John swung around, jolted by the woman’s voice which creaked like an old, lonely rocking chair.

He froze, first from shock, and then from a sudden paralysis that gripped his ankles, holding him deep in the snow.

“La-Lady Gothella, please. I apologize for my intrusion. I only —”

“You only thought you were entitled to take what you desire. To steal from my precious garden. A garden that I have slaved over, not for the likes of you.”

Heat washed over John, sweat pooling at his brow and frosting over in the cold winter night’s wind. The woman’s smile sent fear rushing through his blood. Something about it was unnatural. 

“I’m sorry. It was for my wife. She wishes to consume the plant. She believes it can save her.”

“It can.” Her whisper was hoarse and layered with secrets John could not discern. 

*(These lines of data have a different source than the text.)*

Record Item := {
  metadata : ItemMetadata;
  vsu_id : option Z;
  stock_index : Z
}.

(** [vsu_items] is the [items] attribute: the ordered occupant list, or
    [None] for a null list, which the source tests for in two places and
    does not expect in a third. *)
Record VSU := {
  vsu_code : string;
  vsu_shelf_id : Z;
  vsu_dimensions : Dimensions;
  vsu_position : Position;
  vsu_items : option (list Z);
  vsu_occupied : bool
}.

Record Shelf := {
  shelf_name : string;
  shelf_rack_id : option Z;
  shelf_virtual_units : list Z
}.

(** [shelves.get(shelf_id)] on the insertion-ordered dictionary. *)
Fixpoint shelves_get (shelves : list (Z * Shelf)) (shelf_id : Z) : option Shelf :=
  match shelves with
  | [] => None
  | (sid, shelf) :: rest =>
      if bool_decide (sid = shelf_id) then Some shelf else shelves_get rest shelf_id
  end.

(** ** FitEvaluator *)

Definition _item_fits_vsu (item : Item) (vsu : VSU) : bool :=
  let item_width := width (dimensions (metadata item)) in
  let item_height := height (dimensions (metadata item)) in
  let item_depth := depth (dimensions (metadata item)) in
  let vsu_width := width (vsu_dimensions vsu) in
  let vsu_height := height (vsu_dimensions vsu) in
  let vsu_depth := depth (vsu_dimensions vsu) in
  (item_width <=? vsu_width) && (item_height <=? vsu_height) && (item_depth <=? vsu_depth).

Definition item_volume (item : Item) : Z :=
  width (dimensions (metadata item)) *
  height (dimensions (metadata item)) *
  depth (dimensions (metadata item)).

Definition vsu_volume (vsu : VSU) : Z :=
  match volume (vsu_dimensions vsu) with
  | Some v => v
  | None => width (vsu_dimensions vsu) * height (vsu_dimensions vsu) * depth (vsu_dimensions vsu)
  end.

Definition wasted_space (item : Item) (vsu : VSU) : Z :=
  vsu_volume vsu - item_volume item.

Definition location_bonus (is_same_shelf is_same_rack : bool) : Z :=
  if is_same_shelf then -1000
  else if is_same_rack then -500
  else 0.

Definition _calculate_vsu_fit_score (item : Item) (vsu : VSU)
    (is_same_shelf is_same_rack : bool) : Z :=
  wasted_space item vsu + location_bonus is_same_shelf is_same_rack.

(** ** CandidateSearch *)

(** A collected candidate: (score, vsu_id, vsu_code, vsu). *)
Definition candidate := (Z * Z * string * VSU)%type.

Definition cand_score (c : candidate) : Z := c.1.1.1.
Definition cand_vsu_id (c : candidate) : Z := c.1.1.2.
Definition cand_code (c : candidate) : string := c.1.2.
Definition cand_vsu (c : candidate) : VSU := c.2.

Definition is_empty_list {A} (l : list A) : bool :=
  match l with [] => true | _ => false end.

(** The truth value of an [items] attribute: a null list and an empty list
    are both false. *)
Definition has_items (items : option (list Z)) : bool :=
  match items with
  | Some (_ :: _) => true
  | _ => false
  end.

(** The body of the inner loop for one [vsu_id] of a shelf. *)
Definition scan_vsu (item : Item) (virtual_units : gmap Z VSU)
    (is_same_shelf is_same_rack : bool) (vsu_id : Z) : list candidate :=
  match virtual_units !! vsu_id with
  | None => []
  | Some vsu =>
      if has_items (vsu_items vsu) then []
      else if negb (_item_fits_vsu item vsu) then []
      else [(_calculate_vsu_fit_score item vsu is_same_shelf is_same_rack,
             vsu_id, vsu_code vsu, vsu)]
  end.

(** The body of the outer loop for one [(sid, shelf)] entry. *)
Definition scan_shelf (item : Item) (shelf_id : Z) (current_rack_id : option Z)
    (virtual_units : gmap Z VSU) (entry : Z * Shelf) : list candidate :=
  let is_same_shelf := bool_decide (entry.1 = shelf_id) in
  let is_same_rack := bool_decide (shelf_rack_id entry.2 = current_rack_id) in
  flat_map (scan_vsu item virtual_units is_same_shelf is_same_rack)
           (shelf_virtual_units entry.2).

Definition current_rack (shelves : list (Z * Shelf)) (shelf_id : Z) : option Z :=
  match shelves_get shelves shelf_id with
  | Some current_shelf => shelf_rack_id current_shelf
  | None => None
  end.

Definition collect_candidates (item : Item) (shelf_id : Z)
    (virtual_units : gmap Z VSU) (shelves : list (Z * Shelf)) : list candidate :=
  flat_map (scan_shelf item shelf_id (current_rack shelves shelf_id) virtual_units) shelves.

(** [candidates.sort(key=lambda x: x[0])]: a stable sort on the score. *)
Fixpoint insert_by_score (c : candidate) (l : list candidate) : list candidate :=
  match l with
  | [] => [c]
  | d :: l' =>
      if cand_score c <=? cand_score d then c :: d :: l'
      else d :: insert_by_score c l'
  end.
Lemma user_get_by_id_inv (id : Z) (w w1 : World) (r : Result (option Users.t)) :
  UserRepository.get_by_id id w = (r, w1) ->
  w1 = traced w [user_repo_get_by_id id]
  /\ forall u, r = Ok (Some u) -> In u (users (db w)) /\ Users.id u = id.
Proof.
  unfold UserRepository.get_by_id. unfold_m.
  destruct (filter (fun x => Users.id x =? id) (users (db w)))
    as [|a [|b l]] eqn:Ef; unfold int32_params; cbn [forallb].
  - destruct (in_int32 id); cbn; intros H; inversion H;
      (split; [reflexivity|]); intros u Hu; discriminate Hu.
  - cbn. intros H. inversion H. split; [reflexivity|].
    intros u Hu. inversion Hu. subst a.
    assert (Hin : In u (filter (fun x => Users.id x =? id) (users (db w))))
      by (rewrite Ef; left; reflexivity).
    apply filter_In in Hin as [Hin E]. apply Z.eqb_eq in E. split; assumption.
  - cbn. intros H. inversion H. split; [reflexivity|].
    intros u Hu. discriminate Hu.
Qed.

Lemma get_user_data_by_id_ok (id : Z) (w w' : World) (resp : UserResponse) :
  UserProfiles.get_user_data_by_id id w = (Ok resp, w') ->
  user_response_result resp = true
  /\ details_user_id (user_details resp) = id
  /\ map basic_id (profile_followers (user_details resp))
     = map Follower.follower_id (edges_to (db w) id)
  /\ map basic_id (profile_following (user_details resp))
     = map Follower.followee_id (edges_from (db w) id)
  /\ Forall (shows_user (db w)) (profile_followers (user_details resp))
  /\ Forall (shows_user (db w)) (profile_following (user_details resp)).
Proof.
  unfold UserProfiles.get_user_data_by_id. unfold bind at 1.
  destruct (UserRepository.get_by_id id w) as [[[u|]|e] w1] eqn:Eu;
    try discriminate.
  apply user_get_by_id_inv in Eu as [Hw1 Hu].
  assert (Hdb : db w1 = db w) by (subst w1; reflexivity).
  destruct (Hu u eq_refl) as [_ Hid].
  unfold bind.
  destruct (UserProfiles.edges_of id w1) as [[lists|e] w2] eqn:El;
    [|discriminate].
  apply edges_of_ok in El. rewrite Hdb in El.
  unfold ret. intros H. inversion H. subst resp. cbn. tauto.
Qed.


Lemma edges_from_followee (d : DB) (u v : Z) :
  In v (map Follower.followee_id (edges_from d u)) <-> followsb d u v = true.
Proof.
  unfold edges_from, followsb, FollowerRepository.matches. split.
  - intros H. apply in_map_iff in H as (f & Ef & Hf).
    apply filter_In in Hf as [Hf Hm]. cbn in Hm. rewrite andb_true_r in Hm.
    apply existsb_exists. exists f. split; [exact Hf|].
    rewrite Hm. apply Z.eqb_eq. exact Ef.
  - intros H. apply existsb_exists in H as (f & Hf & E).
    apply andb_true_iff in E as [E1 E2]. apply Z.eqb_eq in E2.
    apply in_map_iff. exists f. split; [exact E2|].
    apply filter_In. split; [exact Hf|]. cbn. rewrite E1. reflexivity.
Qed.

Lemma edges_to_follower (d : DB) (u v : Z) :
  In u (map Follower.follower_id (edges_to d v)) <-> followsb d u v = true.
Proof.
  unfold edges_to, followsb, FollowerRepository.matches. split.
  - intros H. apply in_map_iff in H as (f & Ef & Hf).
    apply filter_In in Hf as [Hf Hm]. cbn in Hm. rewrite andb_true_r in Hm.
    apply existsb_exists. exists f. split; [exact Hf|].
    rewrite Hm, andb_true_r. apply Z.eqb_eq. exact Ef.
  - intros H. apply existsb_exists in H as (f & Hf & E).
    apply andb_true_iff in E as [E1 E2]. apply Z.eqb_eq in E1.
    apply in_map_iff. exists f. split; [exact E1|].
    apply filter_In. split; [exact Hf|]. cbn. rewrite E2. reflexivity.
Qed.
(** * hubot-db-heimdall: temporary database access

    A shallow embedding of [src/db_heimdall.js], the Hubot script that hands
    out Vault database credentials and opens the database security group for
    the address that visits a one-time confirmation link, together with the
    properties of its two handlers:

    - the route [GET /heimdall/access/:nonce]  ([access_handler]);
    - the chat command [give me <level> access to <env> database]
      ([respond_handler] and its HTTP callback [vault_callback]).

    Conventions of the embedding.

    - JavaScript values are the type [JsVal] (JSON-shaped values and
      [undefined]).  Numbers are [JsNum]: the doubles whose value is an
      integer ([Int z], for [z] a value a double holds: every integer of
      magnitude below 2^53, and beyond it the integers a double rounds to),
      the two infinities and [NaN].  Products and differences are rounded
      as doubles are, and numbers print as JavaScript prints them.
      Fractions and the sign of zero are outside the model: the one
      quotient of the script is floored at once, a body of Vault with a
      fraction in it has no counterpart here, and [util.format] prints
      both zeros alike.  A clock reads an integer of magnitude below
      2^53.
    - Strings are [string]: sequences of 8-bit code units, as HTTP header
      values and [\w+] command tokens are.
    - The handlers run in the monad [Js]: the Hubot brain is threaded as
      state, every externally visible action is appended to a trace, and a
      JavaScript exception ends the run.
    - What the script takes from its environment without defining it is a
      parameter: the built-ins of the class [Runtime], the [CONFIG] strings,
      and, per run, the clock, the error the security-group call passes to
      its callback, and the triple Vault's HTTP client passes to its. *)

From Stdlib Require Import ZArith Ascii String List DecimalString Lia.
From stdpp Require Import base gmap strings list.

Set Warnings "-register-all".

Local Open Scope Z_scope.
Local Open Scope string_scope.

(** ** JavaScript values *)

Inductive JsNum : Type :=
  | NaN
  | Int (z : Z)
  | Inf (negative : bool).

(** [JObj fields]: the own properties of an object, in the order
    [for .. in] enumerates them. *)
Inductive JsVal : Type :=
  | JUndefined
  | JNull
  | JBool (b : bool)
  | JNum (n : JsNum)
  | JStr (s : string)
  | JArr (items : list JsVal)
  | JObj (fields : list (string * JsVal)).

(** The strings [typeof] can answer on a [JsVal]. *)
Inductive JsType : Type :=
  | TUndefined | TObject | TBoolean | TNumber | TString.

#[global] Instance JsType_eq_dec : EqDecision JsType.
Proof. solve_decision. Defined.

Definition typeof (v : JsVal) : JsType :=
  match v with
  | JUndefined => TUndefined
  | JNull => TObject
  | JBool _ => TBoolean
  | JNum _ => TNumber
  | JStr _ => TString
  | JArr _ | JObj _ => TObject
  end.

Definition is_null (v : JsVal) : bool :=
  match v with JNull => true | _ => false end.

(** [v != null] of CoffeeScript's existential operator. *)
Definition is_nullish (v : JsVal) : bool :=
  match v with JUndefined | JNull => true | _ => false end.

(** ToBoolean. *)
Definition truthy (v : JsVal) : bool :=
  match v with
  | JUndefined | JNull => false
  | JBool b => b
  | JNum NaN => false
  | JNum (Int z) => negb (Z.eqb z 0)
  | JNum (Inf _) => true
  | JStr s => negb (String.eqb s "")
  | JArr _ | JObj _ => true
  end.

(** Built-ins of the JavaScript runtime and of Node that the script calls
    and that are kept abstract. *)
Class Runtime : Type := {
  (** ToNumber on a string. *)
  StringToNumber : string -> JsNum;
  (** [JSON.parse]; [None] when it throws a [SyntaxError].  The fields of a
      parsed object are listed in [for .. in] order. *)
  JSON_parse : string -> option JsVal;
  (** [JSON.stringify], already converted to the string [util.format]
      inserts for [%j]. *)
  JSON_stringify : JsVal -> string;
  (** [util.inspect]. *)
  util_inspect : JsVal -> string
}.

(** ** Numbers *)


(** The double nearest to the integer [z] (ties to the even mantissa of 53
    bits), infinite from 2^1024 on. *)
Definition round_double (z : Z) : JsNum :=
  let a := Z.abs z in
  if Z.ltb a (2 ^ 53) then Int z
  else
    let e := (Z.log2 a - 52)%Z in
    let q := (a / 2 ^ e)%Z in
    let r := (a mod 2 ^ e)%Z in
    let half := (2 ^ (e - 1))%Z in
    let m := if Z.ltb half r || (Z.eqb r half && Z.odd q) then (q + 1)%Z else q in
    let v := (m * 2 ^ e)%Z in
    if Z.leb (2 ^ 1024) v then Inf (Z.ltb z 0) else Int (Z.sgn z * v).

Definition js_mul (a b : JsNum) : JsNum :=
  match a, b with
  | Int x, Int y => round_double (x * y)
  | Inf n, Int y | Int y, Inf n =>
      if Z.eqb y 0 then NaN else Inf (xorb n (Z.ltb y 0))
  | Inf n, Inf m => Inf (xorb n m)
  | _, _ => NaN
  end.

Definition js_sub (a b : JsNum) : JsNum :=
  match a, b with
  | Int x, Int y => round_double (x - y)
  | Inf n, Int _ => Inf n
  | Int _, Inf n => Inf (negb n)
  | Inf n, Inf m => if Bool.eqb n m then NaN else Inf n
  | _, _ => NaN
  end.

(** [a < b]: false as soon as one side is [NaN]. *)
Definition js_lt (a b : JsNum) : bool :=
  match a, b with
  | Int x, Int y => Z.ltb x y
  | Inf n, Int _ => n
  | Int _, Inf n => negb n
  | Inf n, Inf m => n && negb m
  | _, _ => false
  end.

(** The double nearest to the quotient [a / d] of two positive integers, as
    a mantissa [m] of 53 bits and a scale [k]: the double is [m / 2^k]. *)
Definition quotient_double (a d : Z) : Z * Z :=
  let flog := if Z.leb d a then Z.log2 (a / d)
              else (- Z.log2_up ((d + a - 1) / a))%Z in
  let k := (52 - flog)%Z in
  let num := if Z.leb 0 k then (a * 2 ^ k)%Z else a in
  let den := if Z.leb 0 k then d else (d * 2 ^ (- k))%Z in
  let m0 := (num / den)%Z in
  let r := (num mod den)%Z in
  let m := if Z.ltb den (2 * r) || (Z.eqb (2 * r) den && Z.odd m0)
           then (m0 + 1)%Z else m0 in
  (m, k).

Definition floor_double (mk : Z * Z) : Z :=
  let '(m, k) := mk in
  if Z.leb 0 k then (m / 2 ^ k)%Z else (m * 2 ^ (- k))%Z.

Definition ceil_double (mk : Z * Z) : Z :=
  let '(m, k) := mk in
  if Z.leb 0 k then (- ((- m) / 2 ^ k))%Z else (m * 2 ^ (- k))%Z.

(** [Math.floor(a / d)] for a positive integer [d]: the quotient is rounded
    to a double, then floored. *)
Definition Math_floor_div (a : JsNum) (d : Z) : JsNum :=
  match a with
  | NaN => NaN
  | Inf n => Inf n
  | Int x =>
      if Z.eqb x 0 then Int 0
      else if Z.ltb 0 x then Int (floor_double (quotient_double x d))
      else Int (- ceil_double (quotient_double (- x) d))
  end.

“But — But how?” he stammered.

“Do you want to save your wife?”

John realized then that he had been brought to his knees, though he wasn’t sure when. The snow held him tight, squeezing and gripping and urging him to comply.

“Yes.”

Lady Gothella was now on her knees as well, though John could see this was completely of her own will. She wanted to look deep into his eyes. And when she did, she offered him a deal.

“Your wife may have a basket full of my holly. And it will save her life. And as repayment, you will give me the child she grows.”

John could feel his eyes darken. His ears plugged with disbelief. He felt faint. And terrified. He wanted to ask her why. He wanted to beg of her no. But all he could manage was a shaky promise in the form of a nod.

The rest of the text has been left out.